(* ===== verification/GovernInv.v ===== *)
(** * The governing handler keeps the books

    The loop that pays matured buckets back while it deletes them is shown to
    be a filter and a fold, which also shows that it ends; every payment keeps
    the books, and so does the accrual of bonus votes.  The rewards touch
    neither lists nor bounded balances. *)

From S2P Require Import Prelude Text KeyedList ChainParam StakingTypes Ledger AuctionTypes Stats State ScriptEnv StakingUtils StakingBooks StakingHandlers AccountLock MeterTracker StakingGovern StakingInv.
Import ScriptEnv StakingBody.

(** ** The delete-while-walking loop *)

Lemma Remove_lookup (bl : BucketList.t) i b :
  sorted bl -> bl !! i = Some b -> Remove bl (Bucket.BucketID b) = delete i bl.
Proof.
  intros Hs Hi. destruct (Remove_cases bl (Bucket.BucketID b) Hs) as [(j & x & Hj & Hk & _ & ->)|[Hn _]].
  - assert (i = j) as ->; [|done].
    destruct (decide (i < j)%nat) as [Hij|].
    { pose proof (sorted_lookup_lt _ _ _ _ _ Hs Hi Hj Hij) as Hlt.
      unfold key, Bucket.keyed in *. lia. }
    destruct (decide (j < i)%nat) as [Hji|]; [|lia].
    pose proof (sorted_lookup_lt _ _ _ _ _ Hs Hj Hi Hji) as Hlt.
    unfold key, Bucket.keyed in *. lia.
  - apply Get_None in Hn; [|done]. exfalso. apply Hn. apply list_elem_of_fmap.
    exists b. split; [done|]. by eapply list_elem_of_lookup_2.
Qed.

Section Govern.
Context `{Hashing} `{StakingCodec} `{BlockChain} `{Emission}.
Implicit Types (bl : BucketList.t) (k : books) (ts : Z) (env : ScriptEnv.t) (sb : StakingBody.t).

Lemma unbound_loop_from fuel ts i bl k :
  sorted bl -> (length bl - i < fuel)%nat ->
  unbound_loop fuel ts i bl k =
    Some (take i bl ++ filter (fun b => matured ts b = false) (drop i bl),
          foldl settle k (filter (fun b => matured ts b = true) (drop i bl))).
Proof.
  revert i bl k. induction fuel as [|fuel IH]; intros i bl k Hs Hf; [lia|].
  cbn [unbound_loop]. destruct (bl !! i) as [b|] eqn:Ei.
  - pose proof (lookup_lt_Some _ _ _ Ei) as Hlt. rewrite (drop_S bl b i Ei), !filter_cons.
    destruct (matured ts b) eqn:Em.
    + rewrite decide_False, decide_True by done. cbn [foldl]. unfold BucketList.Remove.
      rewrite IH; [|by apply Remove_sorted|].
      * rewrite (Remove_lookup _ i) by done. rewrite delete_take_drop.
        rewrite take_app_length' by (rewrite length_take; lia).
        by rewrite drop_app_length' by (rewrite length_take; lia).
      * rewrite (Remove_lookup _ i), length_delete by eauto. lia.
    + rewrite decide_True, decide_False by done. rewrite IH by (done || lia).
      rewrite (take_S_r _ _ b) by done. by rewrite <- (assoc_L (++)).
  - apply lookup_ge_None in Ei. rewrite take_ge, drop_ge by lia. simpl.
    by rewrite app_nil_r.
Qed.

Lemma unbound_loop_filter ts bl k :
  sorted bl ->
  unbound_loop (S (length bl)) ts 0 bl k =
    Some (filter (fun b => matured ts b = false) bl,
          foldl settle k (filter (fun b => matured ts b = true) bl)).
Proof. intros Hs. rewrite unbound_loop_from by (done || lia). by rewrite drop_0. Qed.

(** ** Paying a bucket back *)

Definition kbooks_wf k bl : Prop :=
  books_wf (b_cands k) bl (b_holders k) (State.GetBoundedBalance (state (b_env k))).

Lemma UnboundAccountMeterGov_spec env addr amount :
  amount <= State.GetBoundedBalance (state env) addr ->
  exists env', UnboundAccountMeterGov addr amount env = (env', None) /\
    blockNum env' = blockNum env /\ blockTime env' = blockTime env /\
    (forall a, State.GetBoundedBalance (state env') a =
       if a =? addr then State.GetBoundedBalance (state env) a - amount
       else State.GetBoundedBalance (state env) a) /\
    (forall a, State.GetBalance (state env') a =
       if a =? addr then State.GetBalance (state env) a + amount
       else State.GetBalance (state env) a) /\
    total_mtrg (state env') = total_mtrg (state env) /\
    total_mtr (state env') = total_mtr (state env).
Proof.
  intros Hge. unfold UnboundAccountMeterGov. destruct (Z.eqb_spec amount 0) as [->|Hne].
  - exists env. split_and!; try done; intros a; case_match; lia.
  - destruct (Z.ltb_spec (State.GetBoundedBalance (state env) addr) amount); [lia|].
    eexists. split; [done|]. simpl. split_and!; try done.
    1,2: intros a; autorewrite with state; rewrite Z.eqb_sym;
      destruct (decide (addr = a)) as [->|Hn]; [by rewrite Z.eqb_refl|];
      by apply Z.eqb_neq in Hn as ->.
    all: autorewrite with state; lia.
Qed.

Section Settle.
Context (k : books) (bl : BucketList.t) (id : Bytes32) (b : Bucket.t).
Context (Hw : kbooks_wf k bl) (Hb : Get bl id = Some b).

Lemma drop_candidate_ok : ledger_ok (drop_from_candidate b (b_cands k)) (Remove bl id).
Proof using Hw Hb.
  pose proof Hw as [Hs _ Hcl _ _]. unfold drop_from_candidate, CandidateList.Get.
  pose proof (wf_key _ _ _ _ _ _ Hw Hb) as Hk.
  destruct (Get (b_cands k) (Bucket.Candidate b)) as [c|] eqn:Ec.
  - destruct (RemoveBucket_spec _ _ _ _ _ _ Hw Hb c b Ec Hk eq_refl) as (Hkc & Hp & Ht).
    destruct (Candidate.Buckets (Candidate.RemoveBucket b c)) as [|i l] eqn:El.
    + pose proof (Get_key _ _ _ (lo_sorted _ _ Hcl) Ec) as Hka.
      change (Candidate.Addr (Candidate.RemoveBucket b c) = key c) in Hkc.
      unfold CandidateList.Remove. rewrite Hkc, Hka.
      by apply (ledger_expel_last (HL := candidate_ledger) bl (b_cands k) id b Hs Hcl Hb c).
    + pose proof (ledger_expel (HL := candidate_ledger) bl (b_cands k) id b Hs Hcl Hb c
        (Candidate.RemoveBucket b c) Ec Hkc) as Hl.
      apply Hl; [|done]. simpl. by rewrite El.
  - destruct (lo_covered _ _ Hcl id b Hb) as [Hx|[c Hc]]; [|simpl in Hc; congruence].
    by apply (ledger_expel_exempt (HL := candidate_ledger) bl (b_cands k) id b).
Qed.

Lemma stake_ge h :
  Get (b_holders k) (Bucket.Owner b) = Some h -> Bucket.Value b <= Stakeholder.TotalStake h.
Proof using Hw Hb.
  intros Hg. pose proof (lo_entry _ _ (bw_holders _ _ _ _ Hw) _ _ Hg) as [_ _ Ht].
  simpl in Ht. rewrite Ht. pose proof (lo_sorted _ _ (bw_holders _ _ _ _ Hw)) as Hs.
  rewrite (Get_key _ _ _ Hs Hg).
  pose proof (share_same (E := Stakeholder.t) (Bucket.Owner b) b eq_refl) as Hsh.
  simpl in Hsh. rewrite <- Hsh. apply (share_le_total bl id); [apply Hw|done|].
  intros b1 Hin. pose proof (bo_value _ (wf_elem _ _ _ _ _ Hw Hin)). simpl. lia.
Qed.

Lemma drop_holder_ok : ledger_ok (drop_from_holder b (b_holders k)) (Remove bl id).
Proof using Hw Hb.
  pose proof Hw as [Hs _ _ Hsl _]. unfold drop_from_holder, StakeholderList.Get.
  pose proof (wf_key _ _ _ _ _ _ Hw Hb) as Hk.
  destruct (lo_covered _ _ Hsl id b Hb) as [[]|[h Hh]]. simpl in Hh. rewrite Hh.
  pose proof (stake_ge h Hh) as Hge.
  pose proof (Get_key _ _ _ (lo_sorted _ _ Hsl) Hh) as Hka.
  change (Stakeholder.Holder h = Bucket.Owner b) in Hka.
  assert (id ∈ Stakeholder.Buckets h) as Hin.
  { apply (eo_members _ _ (lo_entry _ _ Hsl _ _ Hh)). by exists b. }
  destruct (cut_first_elem _ _ Hin) as [rest Hcut].
  pose proof (cut_first_Some _ _ _ Hcut) as Hp.
  unfold Stakeholder.RemoveBucket. rewrite Hk, Hcut. cbn zeta.
  destruct (Z.ltb_spec (Stakeholder.TotalStake h - Bucket.Value b) 0); [lia|]. simpl.
  destruct rest as [|i l].
  - unfold StakeholderList.Remove. rewrite Hka.
    by apply (ledger_expel_last (HL := stakeholder_ledger) bl (b_holders k) id b Hs Hsl Hb h).
  - refine (ledger_expel (HL := stakeholder_ledger) bl (b_holders k) id b Hs Hsl Hb h
      _ Hh _ _ _); done.
Qed.

Lemma settle_ok :
  kbooks_wf (settle k b) (Remove bl id) /\ b_err (settle k b) = None /\
  blockNum (b_env (settle k b)) = blockNum (b_env k) /\
  (forall a, State.GetBalance (state (b_env (settle k b))) a =
     if a =? Bucket.Owner b then State.GetBalance (state (b_env k)) a + Bucket.Value b
     else State.GetBalance (state (b_env k)) a) /\
  total_mtrg (state (b_env (settle k b))) = total_mtrg (state (b_env k)) /\
  total_mtr (state (b_env (settle k b))) = total_mtr (state (b_env k)).
Proof using Hw Hb.
  pose proof drop_candidate_ok as Hcl. pose proof drop_holder_ok as Hsl.
  pose proof Hw as [Hs Hbk _ _ Hbd]. unfold settle, unbound_value.
  rewrite (bo_token _ (Hbk _ _ Hb)). cbn [Z.eqb MTRG MTR].
  destruct (UnboundAccountMeterGov_spec (b_env k) (Bucket.Owner b) (Bucket.Value b))
    as (env' & -> & Hn & _ & Hbd' & Hba & Hg & Hm).
  { rewrite Hbd. unfold stake_of.
    pose proof (share_same (E := Stakeholder.t) (Bucket.Owner b) b eq_refl) as Hsh.
    simpl in Hsh. rewrite <- Hsh at 1. apply (share_le_total bl id); [done|done|].
    intros b1 Hin. pose proof (bo_value _ (wf_elem _ _ _ _ _ Hw Hin)). simpl. lia. }
  split; [|done]. split; simpl; try done.
  - by apply Remove_sorted.
  - intros id' b1. rewrite Get_Remove by done. case_decide; [done|apply Hbk].
  - intros a. rewrite Hbd'. unfold stake_of, group_total. rewrite (sum_of_Remove _ _ _ b) by done.
    rewrite Hbd, owner_share. unfold stake_of, group_total. case_match; lia.
Qed.
End Settle.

__________

### HOW TO COMPLETE THIS TASK
Set the material down exactly as written, starting at its first line. The line containing "intros Hs Hi." is the last one to include.

### OUTPUT FOR THIS EXERCISE
(* ===== verification/GovernInv.v ===== *)
(** * The governing handler keeps the books

    The loop that pays matured buckets back while it deletes them is shown to
    be a filter and a fold, which also shows that it ends; every payment keeps
    the books, and so does the accrual of bonus votes.  The rewards touch
    neither lists nor bounded balances. *)

From S2P Require Import Prelude Text KeyedList ChainParam StakingTypes Ledger AuctionTypes Stats State ScriptEnv StakingUtils StakingBooks StakingHandlers AccountLock MeterTracker StakingGovern StakingInv.
Import ScriptEnv StakingBody.

(** ** The delete-while-walking loop *)

Lemma Remove_lookup (bl : BucketList.t) i b :
  sorted bl -> bl !! i = Some b -> Remove bl (Bucket.BucketID b) = delete i bl.
Proof.
  intros Hs Hi. destruct (Remove_cases bl (Bucket.BucketID b) Hs) as [(j & x & Hj & Hk & _ & ->)|[Hn _]].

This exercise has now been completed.